TBSラジオ『アフター6ジャンクション』のコーナー「週刊映画時評ムービーウォッチメン」。宇多丸が毎週ランダムに決まった映画を自腹で鑑賞して生放送で評論します。

今週評論した映画は、『ゴジラ-1.0』(2023年11月3日公開)です。

宇多丸:さあ、さあ、ここからは私、宇多丸が、ランダムに決まった最新映画を自腹で鑑賞し評論する、週刊映画時評ムービーウォッチメン。今夜扱うのは、11月3日から劇場公開されているこの作品、『ゴジラ-1.0』。

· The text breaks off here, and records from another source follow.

(** * azurefile: cloud-provider bootstrap and subnet service-endpoint reconciliation

    A shallow embedding of [getCloudProvider], [getKubeClient] and
    [Driver.updateSubnetServiceEndpoints] of package [azurefile], and the
    properties of them that the specification states.

    Go values are modelled as follows.
    - A pointer that the code tests against [nil] is an [option].
    - A pair [(value, error)] returned by a callee is a pair of options: the
      Go type permits every combination, and so does the model.
    - A nil-pointer dereference and a method call on a nil interface are the
      outcome [Panic].
    - Calls that leave the process (the subnets client, the lock map) are
      nodes of a program tree [Prog]; the tree is given a sequential
      semantics ([run]) and an interleaving one ([stepOf], [runSchedule]).

    The definitions come first, the properties after them. *)

From Stdlib Require Import String List Bool Arith Lia.
From stdpp Require Import base gmap strings list.
(** X1.  [_validateField] answers [false] exactly for a key whose
    definition has none of the recognised shapes (an absent key
    included); for every other definition it answers [true] or throws.
    For such a key [_getValue] answers [null]. *)
Theorem validateField_false_unrecognised key v :
  (_validateField StringType BooleanType DateType NumberType RefType this
     key v = Return false
   <-> def_of (_fieldDefs this) key = DOther)
  /\ (def_of (_fieldDefs this) key = DOther ->
      _getValue StringType BooleanType DateType NumberType RefType this
        key v = VNull).
Proof.
  split; [|intros H; now rewrite getValue_table, H].
  rewrite validateField_table. unfold validation.
  assert (Hchk : forall (accepts : bool) expected,
    (if accepts then Return true
     else and_then (this_modelName this)
            (fun name => Throw (Error (invalid_text name key expected v))))
    <> Return false).
  { intros accepts expected. destruct accepts; [discriminate|].
    destruct (this_modelName this); discriminate. }
  destruct (def_of (_fieldDefs this) key) as [| | | |props|elems|];
    try (split; [intros H; now apply Hchk in H | discriminate]).
  - destruct (is_ref (DObject props));
      (split; [intros H; try discriminate; now apply Hchk in H
              | discriminate]).
  - destruct (is_String (first (DArray elems)));
      [|destruct (is_ref (first (DArray elems)))];
      (split; [intros H; try discriminate; now apply Hchk in H
              | discriminate]).
  - split; reflexivity.
Qed.

Lemma collapse_array key w elems :
  instanceof_Array (def_of (_fieldDefs this) key) = true ->
  is_ref (first (def_of (_fieldDefs this) key)) = true ->
  get key (object w) = VArr elems ->
  ~ In VNull elems ->
  _depopulate this key w
  = (Return tt, put key (VArr (map identity_of elems)) w).
Proof.
  intros Ha Hr Hv Hnull. unfold _depopulate.
  rewrite Ha, Hr. simpl.
  assert (Hnot : is_ref (def_of (_fieldDefs this) key) = false).
  { destruct (def_of (_fieldDefs this) key); try discriminate.
    reflexivity. }
  rewrite Hnot. unfold bind, read_object, lift, assign, ret, put; simpl.
  rewrite Hv. simpl. now rewrite (depopulate_elems_map _ Hnull).
Qed.

Lemma collapse_single key w :
  is_ref (def_of (_fieldDefs this) key) = true ->
  get key (object w) <> VNull ->
  _depopulate this key w
  = (Return tt, put key (identity_of (get key (object w))) w).
Proof.
  intros Hr Hv. unfold _depopulate.
  assert (Hnot : instanceof_Array (def_of (_fieldDefs this) key) = false).
  { destruct (def_of (_fieldDefs this) key); try discriminate.
    reflexivity. }
  rewrite Hnot, Hr. simpl.
  unfold bind, read_object, lift, assign, ret, put, identity_of; simpl.
  destruct (get key (object w)); try reflexivity. congruence.
Qed.

(** X2.  Reference collapsing replaces every structured element of an
    array of references with its [_id] and keeps the bare identities, in
    the order of the array; on a single reference it does the same to
    the value. *)
Theorem depopulate_collapses key w :
  (forall elems,
     instanceof_Array (def_of (_fieldDefs this) key) = true ->
     is_ref (first (def_of (_fieldDefs this) key)) = true ->
     get key (object w) = VArr elems ->
     ~ In VNull elems ->
     _depopulate this key w
     = (Return tt, put key (VArr (map identity_of elems)) w))
  /\ (is_ref (def_of (_fieldDefs this) key) = true ->
      get key (object w) <> VNull ->
      _depopulate this key w
      = (Return tt, put key (identity_of (get key (object w))) w)).
Proof.
  split.
  - intros elems. apply collapse_array.
  - apply collapse_single.
Qed.

(** X3.  A field that already holds bare identities is left as it is:
    collapsing a reference whose value is not structured, or an array
    of references without structured elements, returns with the
    document unchanged. *)
Theorem depopulate_bare_unchanged key w :
  (forall v,
     is_ref (def_of (_fieldDefs this) key) = true ->
     lookup key (object w) = Some v ->
     is_object v = false ->
     _depopulate this key w = (Return tt, w))
  /\ (forall elems,
        instanceof_Array (def_of (_fieldDefs this) key) = true ->
        is_ref (first (def_of (_fieldDefs this) key)) = true ->
        lookup key (object w) = Some (VArr elems) ->
        forallb (fun v => negb (is_object v)) elems = true ->
        _depopulate this key w = (Return tt, w)).
Proof.
  split.
  - intros v Hr Hl Hv.
    assert (Hg : get key (object w) = v) by (unfold get; now rewrite Hl).
    rewrite collapse_single;
      [|assumption|rewrite Hg; intros ->; discriminate].
    rewrite Hg. unfold identity_of. rewrite Hv. now rewrite put_same.
  - intros elems Ha Hr Hl Hbare.
    assert (Hg : get key (object w) = VArr elems)
      by (unfold get; now rewrite Hl).
    rewrite (collapse_array key w elems Ha Hr Hg).
    + rewrite (map_identity_of_bare _ Hbare). now rewrite put_same.
    + intros Hin. rewrite forallb_forall in Hbare.
      specialize (Hbare _ Hin). discriminate.
Qed.

(** X4.  What reference collapsing may change: when it throws, the
    world is as it was; when it returns, it has logged nothing, issued
    no request, and every property other than [key] holds the value it
    had. *)
Theorem depopulate_effect key w r w' :
  _depopulate this key w = (r, w') ->
  (forall e, r = Throw e -> w' = w)
  /\ console w' = console w
  /\ requests w' = requests w
  /\ (forall x, x <> key -> lookup x (object w') = lookup x (object w)).
Proof.
  destruct (depopulate_outcome this key w) as [[e H]|[H|[_ [v H]]]];
    rewrite H; intros [= <- <-]; repeat split; auto; try discriminate.
  intros x Hx. simpl. now apply lookup_set_other.
Qed.

End Collapsing.

(** ** More on document build *)

Section BuildOutcome.
Variables StringType BooleanType DateType NumberType RefType : FieldType.
Variable this : Schema.
Variables removeId includeDeletes : bool.

Local Abbreviation validateField :=
  (_validateField StringType BooleanType DateType NumberType RefType this).
Local Abbreviation field cleanRefs :=
  (build_field StringType BooleanType DateType NumberType RefType this
     includeDeletes cleanRefs).
Local Abbreviation fields cleanRefs :=
  (build_fields StringType BooleanType DateType NumberType RefType this
     includeDeletes cleanRefs).
Local Abbreviation build cleanRefs :=
  (_build StringType BooleanType DateType NumberType RefType this
     removeId includeDeletes cleanRefs).
Local Abbreviation passes_ :=
  (passes StringType BooleanType DateType NumberType RefType this).

Lemma build_field_logged cleanRefs key retObject w r w' :
  field cleanRefs key retObject w = (r, w') -> ends_logged this w r w'.
Proof.
  rewrite build_field_eq. unfold ends_logged.
  destruct (hasOwnProperty key (object w)) eqn:Hown; simpl;
    [|now intros [= <- <-]].
  destruct (is_undefined (get key (object w))) eqn:Hdef; simpl.
  - destruct includeDeletes; now intros [= <- <-].
  - destruct ((if cleanRefs then _depopulate this key else ret tt) w)
      as [[[]|e0] w1] eqn:Hc;
      destruct (collapse_collapsed this cleanRefs key w _ w1 Hown Hdef Hc)
        as [Hcon _].
    + destruct (validateField key (get key (object w1))) as [b|e0].
      * intros [= <- <-]. exact Hcon.
      * destruct (_model this) as [m|]; intros [= <- <-]; simpl.
        -- rewrite Hcon. split; [now exists (message e0) | reflexivity].
        -- auto.
    + destruct (_model this) as [m|]; intros [= <- <-]; simpl.
      * rewrite Hcon. split; [now exists (message e0) | reflexivity].
      * auto.
Qed.

Lemma build_fields_logged cleanRefs ks : forall retObject w r w',
  fields cleanRefs ks retObject w = (r, w') -> ends_logged this w r w'.
Proof.
  induction ks as [|k ks IH]; intros retObject w r w'; simpl.
  - now intros [= <- <-].
  - unfold bind.
    destruct (field cleanRefs k retObject w) as [[r1|e] w1] eqn:Hk;
      apply build_field_logged in Hk; simpl in Hk.
    + intros H. apply IH in H. unfold ends_logged in *.
      rewrite Hk in H. exact H.
    + intros [= <- <-]. exact Hk.
Qed.

Lemma build_logged cleanRefs w r w' :
  build cleanRefs w = (r, w') -> ends_logged this w r w'.
Proof.
  rewrite build_eq.
  destruct (fields cleanRefs (for_in (_fieldDefs this)) [] w)
    as [[ret|e] w1] eqn:Hf; apply build_fields_logged in Hf;
    intros [= <- <-]; exact Hf.
Qed.

(** X5.  On a schema with its model attached and a [plain] source, a
    [build] that returns logs nothing, and a [build] that throws throws
    an [Error] that names the model and has logged exactly one warning,
    whose text is the message of that error. *)
Theorem build_warns_what_it_throws cleanRefs m w r w' :
  plain (object w) = true ->
  _model this = Some m ->
  build cleanRefs w = (r, w') ->
  match r with
  | Return _ => console w' = console w
  | Throw e =>
      (exists inner, e = Error (processing_text (_modelName m) inner))
      /\ console w' = (console w ++ [message e])%list
  end.
Proof.
  intros _ Hm H. apply build_logged in H. unfold ends_logged in H.
  rewrite Hm in H. exact H.
Qed.

(** X6.  On a schema without a model every failure of [build] on a
    [plain] source is the [TypeError] of reading [_modelName] on
    [null], whatever went wrong in the field, and nothing is logged. *)
Theorem build_without_model cleanRefs w e w' :
  plain (object w) = true ->
  _model this = None ->
  build cleanRefs w = (Throw e, w') ->
  e = cannot_read "_modelName" "null" /\ console w' = console w.
Proof.
  intros _ Hm H. apply build_logged in H. unfold ends_logged in H.
  rewrite Hm in H. exact H.
Qed.

Lemma build_fields_uncleaned ks : forall retObject w,
  if forallb (passes_ (object w)) ks
  then exists retObject', fields false ks retObject w = (Return retObject', w)
  else exists e w', fields false ks retObject w = (Throw e, w').
Proof.
  induction ks as [|k ks IH]; intros retObject w; simpl.
  - now exists retObject.
  - unfold bind. rewrite build_field_eq. unfold passes at 1.
    destruct (hasOwnProperty k (object w)
              && is_undefined (get k (object w)) && includeDeletes) eqn:Hdel.
    + assert (Hskip : hasOwnProperty k (object w)
                      && negb (is_undefined (get k (object w))) = false).
      { destruct (hasOwnProperty k (object w)); [|reflexivity].
        destruct (is_undefined (get k (object w))); [reflexivity|].
        discriminate. }
      rewrite Hskip. simpl. apply IH.
    + destruct (hasOwnProperty k (object w)
                && negb (is_undefined (get k (object w)))); simpl;
        [|apply IH].
      rewrite validateField_table.
      destruct (validation StringType BooleanType DateType NumberType RefType
                  (def_of (_fieldDefs this) k)) as [[accepts expected]|];
        [|apply IH].
      destruct (accepts (get k (object w))); simpl; [apply IH|].
      unfold this_modelName.
      destruct (_model this); simpl; eauto.
Qed.

(** X7.  With [cleanRefs] unset, [build] on a [plain] source returns a
    result exactly when every declared field that the source owns with
    a defined value is accepted by the validator of its definition (or
    has a definition that calls none); the source is then unchanged and
    nothing is logged. *)
Theorem build_returns_iff_accepted w :
  plain (object w) = true ->
  ((exists retObject, build false w = (Return retObject, w))
   <-> forallb (passes_ (object w)) (for_in (_fieldDefs this)) = true).
Proof.
  intros _. rewrite build_eq.
  pose proof (build_fields_uncleaned (for_in (_fieldDefs this)) [] w) as H.
  destruct (forallb (passes_ (object w)) (for_in (_fieldDefs this))).
  - destruct H as [ret H]. rewrite H. split; [reflexivity|].
    intros _. now eexists.
  - destruct H as (e & w' & H). rewrite H.
    split; [intros [ret Hret]; discriminate | discriminate].
Qed.

End BuildOutcome.

(** ** More on relationship and virtual-field resolution *)

Lemma set_set {A} k (v v' : A) o : set k v' (set k v o) = set k v' o.
Proof.
  induction o as [|[k' u] o IH]; simpl.
  - now rewrite String.eqb_refl.
  - destruct (k' =? k) eqn:E; simpl.
    + now rewrite String.eqb_refl.
    + now rewrite E, IH.
Qed.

今回ね、このおなじみの伊福部昭さんメロディーは、佐藤直紀さんが弾き直してはいるみたいなんだけど、でも、かなりオリジナルに近い感じで(カバーされている)。あと、やっぱりオリジナルに近いシチュエーションで鳴るんでグッとくる、っていうところ、ありますよね。日本が世界に誇る怪獣王ゴジラ、生誕70周年記念作品。『ALWAYS 三丁目の夕日』『アルキメデスの大戦』など様々な……ヒットメーカーですね、山崎貴さんが、監督・脚本・VFXを手がけた、国産実写ゴジラ映画30作目。主な舞台は、1947年の日本。戦後の復興が進む中、巨大怪獣ゴジラが上陸し街を破壊。かつてゴジラと遭遇した敷島を始め、戦争を生き延びた人々がゴジラに立ち向かう。出演は神木隆之介、浜辺美波さん、そして佐々木蔵之介さん、山田裕貴さん、吉岡秀隆さん、青木崇高さん、安藤サクラさんなどでございます。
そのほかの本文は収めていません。